Transcribe the listing below from its opening line up to and including the line that contains "rewrite (count_human_rel acknowledgment_given"; reproduce nothing else.

▶ Data to process:
--*--

Lemma count_human_rel (f : Turn -> bool) l1 l2 :
  (forall t1 t2, score_rel t1 t2 -> speaker t1 = "human" -> f t1 = f t2) ->
  Forall2 score_rel l1 l2 ->
  count f (filter is_human l1) = count f (filter is_human l2).
Proof.
  intros Hf H. unfold count. rewrite !filter_filter_andb.
  apply length_filter_rel; [|exact H].
  intros t1 t2 Ht. unfold is_human. pose proof Ht as [Hs _].
  rewrite <- Hs. destruct (String.eqb_spec (speaker t1) "human") as [E|E]; [|reflexivity].
  simpl. apply Hf; [exact Ht | exact E].
Qed.

Lemma scores_aggregate_rel l1 l2 :
  Forall2 score_rel l1 l2 -> scores (aggregate l1) = scores (aggregate l2).
Proof.
  intros H. unfold scores, aggregate. simpl.
  assert (Hsp : forall g : string -> bool, forall t1 t2, score_rel t1 t2 ->
                g (speaker t1) = g (speaker t2))
    by (intros g t1 t2 [E _]; rewrite E; reflexivity).
  rewrite (Forall2_length H).
  rewrite (length_filter_rel is_human l1 l2
             (fun t1 t2 Ht => Hsp (fun s => String.eqb s "human") t1 t2 Ht) H).
  rewrite (length_filter_rel is_ai l1 l2
             (fun t1 t2 Ht => Hsp (fun s => String.eqb s "ai") t1 t2 Ht) H).
  rewrite (count_human_rel curiosity_shown l1 l2) by
    (try exact H; intros t1 t2 [_ Hf] Hh; apply (Hf Hh)).
  rewrite (count_human_rel acknowledgment_given l1 l2) by
    (try exact H; intros t1 t2 [_ Hf] Hh; apply (Hf Hh)).
  rewrite (count_human_rel space_given l1 l2) by
    (try exact H; intros t1 t2 [_ Hf] Hh; apply (Hf Hh)).
  rewrite (count_human_rel continuity_referenced l1 l2) by
    (try exact H; intros t1 t2 [_ Hf] Hh; apply (Hf Hh)).
  reflexivity.
Qed.

(** C9 (as amended): when every human turn that comes first or follows a
    non-ai turn carries [acknowledgment_given = false] (as all turns built
    by [parse_conversation] do), resetting every marker of the annotated
    objects and running [analyze_conversation] again gives the same six
    scores as the first run. *)
Theorem rerun_same_scores (st : store) (turns : list ref) :
  ack_clear_from st None turns ->
  fst (rerun_scores st turns) = snd (rerun_scores st turns).
Proof.
  intros Hclear. unfold rerun_scores, analyze_conversation. simpl.
  set (A := annotate st None turns).
  rewrite (map_ext_in (annotate (fun r => reset (A r)) None turns)
                      (annotate (fun r => reset (st r)) None turns)).
  2: { intros r _. apply annotate_ext. intro r'. unfold reset, A.
       destruct (annotate_speaker_text st None turns r') as [-> ->]. reflexivity. }
  apply scores_aggregate_rel, map_in_Forall2.
  intros r Hr. unfold A.
  apply (annotate_rerun st st (fun r => reset (st r)) None turns []).
  - intro r'. split; reflexivity.
  - intro r'. reflexivity.
  - intros r' [].
  - intros r' _. split; reflexivity.
  - exact Hclear.
  - right. exact Hr.
Qed.

Lemma rerun_same_scores_witness :
  ack_clear_from (store_of mixed_turns) None (refs_of mixed_turns) /\
  fst (rerun_scores (store_of mixed_turns) (refs_of mixed_turns))
  = snd (rerun_scores (store_of mixed_turns) (refs_of mixed_turns)).
Proof.
  assert (H : ack_clear_from (store_of mixed_turns) None (refs_of mixed_turns)).
  { simpl. repeat split; intros; reflexivity. }
  split; [exact H|]. exact (rerun_same_scores _ _ H).
Defined.

(** ** Strings: stripping and splitting *)

Lemma sapp_assoc (a b c : string) : ((a ++ b) ++ c = a ++ (b ++ c))%string.
Proof. induction a as [|x a IH]; simpl; [reflexivity | rewrite IH; reflexivity]. Qed.

Lemma sapp_nil_r (a : string) : (a ++ EmptyString)%string = a.
Proof. induction a as [|x a IH]; simpl; [reflexivity | rewrite IH; reflexivity]. Qed.

Lemma all_space_app a b : all_space (a ++ b) = all_space a && all_space b.
Proof.
  induction a as [|x a IH]; simpl; [reflexivity|]. rewrite IH, andb_assoc. reflexivity.
Qed.

Lemma lstrip_all_space w : all_space w = true -> lstrip w = EmptyString.
Proof.
  induction w as [|c w IH]; simpl; [reflexivity|].
  intros H. apply andb_true_iff in H as [Hc Hw]. rewrite Hc. apply IH, Hw.
Qed.

Lemma rstrip_all_space w : all_space w = true -> rstrip w = EmptyString.
Proof.
  induction w as [|c w IH]; simpl; [reflexivity|].
  intros H. apply andb_true_iff in H as [Hc Hw]. rewrite (IH Hw), Hc. reflexivity.
Qed.

Lemma lstrip_app_space_l w l : all_space w = true -> lstrip (w ++ l) = lstrip l.
Proof.
  induction w as [|c w IH]; simpl; [reflexivity|].
  intros H. apply andb_true_iff in H as [Hc Hw]. rewrite Hc. apply IH, Hw.
Qed.

Lemma lstrip_app_space_r l w :
  all_space w = true ->
  lstrip (l ++ w) = match lstrip l with EmptyString => EmptyString | x => (x ++ w)%string end.
Proof.
  intros Hw. induction l as [|c l IH]; simpl.
  - apply lstrip_all_space, Hw.
  - destruct (py_isspace c); [exact IH | reflexivity].
Qed.

Lemma rstrip_app_space_r x w : all_space w = true -> rstrip (x ++ w) = rstrip x.
Proof.
  intros Hw. induction x as [|c x IH]; simpl.
  - apply rstrip_all_space, Hw.
  - rewrite IH. reflexivity.
Qed.

Lemma py_strip_app_space_l w l : all_space w = true -> py_strip (w ++ l) = py_strip l.
Proof. intros Hw. unfold py_strip. rewrite lstrip_app_space_l by exact Hw. reflexivity. Qed.

Lemma py_strip_app_space_r l w : all_space w = true -> py_strip (l ++ w) = py_strip l.
Proof.
  intros Hw. unfold py_strip. rewrite lstrip_app_space_r by exact Hw.
  destruct (lstrip l) as [|c x] eqn:E; [reflexivity|].
  apply rstrip_app_space_r, Hw.
Qed.

Lemma py_strip_all_space w : all_space w = true -> py_strip w = EmptyString.
Proof. intros Hw. unfold py_strip. rewrite lstrip_all_space by exact Hw. reflexivity. Qed.

Lemma lstrip_decomp s : exists w, all_space w = true /\ s = (w ++ lstrip s)%string.
Proof.
  induction s as [|c s IH]; simpl.
  - exists EmptyString. split; reflexivity.
  - destruct (py_isspace c) eqn:Hc.
    + destruct IH as [w [Hw E]]. exists (String c w). simpl. rewrite Hc, Hw.
      split; [reflexivity|]. simpl. rewrite <- E. reflexivity.
    + exists EmptyString. split; reflexivity.
Qed.

Lemma rstrip_decomp s : exists w, all_space w = true /\ s = (rstrip s ++ w)%string.
Proof.
  induction s as [|c s IH]; simpl.
  - exists EmptyString. split; reflexivity.
  - destruct IH as [w [Hw E]].
    destruct (rstrip s) as [|c' r] eqn:Er.
    + simpl in E. subst s. destruct (py_isspace c) eqn:Hc.
      * exists (String c w). simpl. rewrite Hc, Hw. split; reflexivity.
      * exists w. split; [exact Hw | reflexivity].
    + exists w. split; [exact Hw|]. simpl. f_equal. exact E.
Qed.

Lemma py_split_nl_nonempty s : py_split_nl s <> [].
Proof.
  induction s as [|c s IH]; simpl; [discriminate|].
  destruct (Ascii.eqb c "010"%char); [discriminate|].
  destruct (py_split_nl s); discriminate.
Qed.

(** Splitting a concatenation: the last piece of [x] joins the first piece
    of [y]. *)
Lemma py_split_nl_app x :
  exists init lst,
    py_split_nl x = (init ++ [lst])%list /\
    Forall (fun p => all_space x = true -> all_space p = true) (lst :: init) /\
    forall y h t, py_split_nl y = h :: t ->
      py_split_nl (x ++ y) = (init ++ (lst ++ h)%string :: t)%list.
Proof.
  induction x as [|c x IH].
  - exists [], EmptyString. split; [reflexivity|]. split.
    + constructor; [reflexivity | constructor].
    + intros y h t Hy. exact Hy.
  - destruct IH as [init [lst [Hx [Hsp Happ]]]].
    simpl. destruct (Ascii.eqb c "010"%char) eqn:Hc.
    + exists (EmptyString :: init), lst. rewrite Hx. split; [reflexivity|]. split.
      * inversion Hsp as [|? ? Hl Hi]; subst.
        constructor; [|constructor; [reflexivity|]].
        -- intros H. apply Hl. simpl in H. apply andb_true_iff in H as [_ H]. exact H.
        -- eapply Forall_impl; [|exact Hi]. intros p Hp H. apply Hp.
           simpl in H. apply andb_true_iff in H as [_ H]. exact H.
      * intros y h t Hy. rewrite (Happ y h t Hy). reflexivity.
    + rewrite Hx. destruct init as [|p0 init].
      * exists [], (String c lst). split; [reflexivity|]. split.
        -- inversion Hsp as [|? ? Hl _]; subst. constructor; [|constructor].
           intros H. simpl in H |- *. apply andb_true_iff in H as [H1 H2].
           rewrite H1. apply Hl, H2.
        -- intros y h t Hy. rewrite (Happ y h t Hy). reflexivity.
      * exists (String c p0 :: init), lst. split; [reflexivity|]. split.
        -- inversion Hsp as [|? ? Hl Hi]; subst. inversion Hi as [|? ? Hp0 Hi']; subst.
           constructor; [|constructor].
           ++ intros H. simpl in H. apply andb_true_iff in H as [_ H]. apply Hl, H.
           ++ intros H. simpl in H |- *. apply andb_true_iff in H as [H1 H2].
              rewrite H1. apply Hp0, H2.
           ++ eapply Forall_impl; [|exact Hi']. intros p Hp H. apply Hp.
              simpl in H. apply andb_true_iff in H as [_ H]. exact H.
        -- intros y h t Hy. rewrite (Happ y h t Hy). reflexivity.
Qed.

--*--

▶ The completed task:
Lemma count_human_rel (f : Turn -> bool) l1 l2 :
  (forall t1 t2, score_rel t1 t2 -> speaker t1 = "human" -> f t1 = f t2) ->
  Forall2 score_rel l1 l2 ->
  count f (filter is_human l1) = count f (filter is_human l2).
Proof.
  intros Hf H. unfold count. rewrite !filter_filter_andb.
  apply length_filter_rel; [|exact H].
  intros t1 t2 Ht. unfold is_human. pose proof Ht as [Hs _].
  rewrite <- Hs. destruct (String.eqb_spec (speaker t1) "human") as [E|E]; [|reflexivity].
  simpl. apply Hf; [exact Ht | exact E].
Qed.

Lemma scores_aggregate_rel l1 l2 :
  Forall2 score_rel l1 l2 -> scores (aggregate l1) = scores (aggregate l2).
Proof.
  intros H. unfold scores, aggregate. simpl.
  assert (Hsp : forall g : string -> bool, forall t1 t2, score_rel t1 t2 ->
                g (speaker t1) = g (speaker t2))
    by (intros g t1 t2 [E _]; rewrite E; reflexivity).
  rewrite (Forall2_length H).
  rewrite (length_filter_rel is_human l1 l2
             (fun t1 t2 Ht => Hsp (fun s => String.eqb s "human") t1 t2 Ht) H).
  rewrite (length_filter_rel is_ai l1 l2
             (fun t1 t2 Ht => Hsp (fun s => String.eqb s "ai") t1 t2 Ht) H).
  rewrite (count_human_rel curiosity_shown l1 l2) by
    (try exact H; intros t1 t2 [_ Hf] Hh; apply (Hf Hh)).
  rewrite (count_human_rel acknowledgment_given l1 l2) by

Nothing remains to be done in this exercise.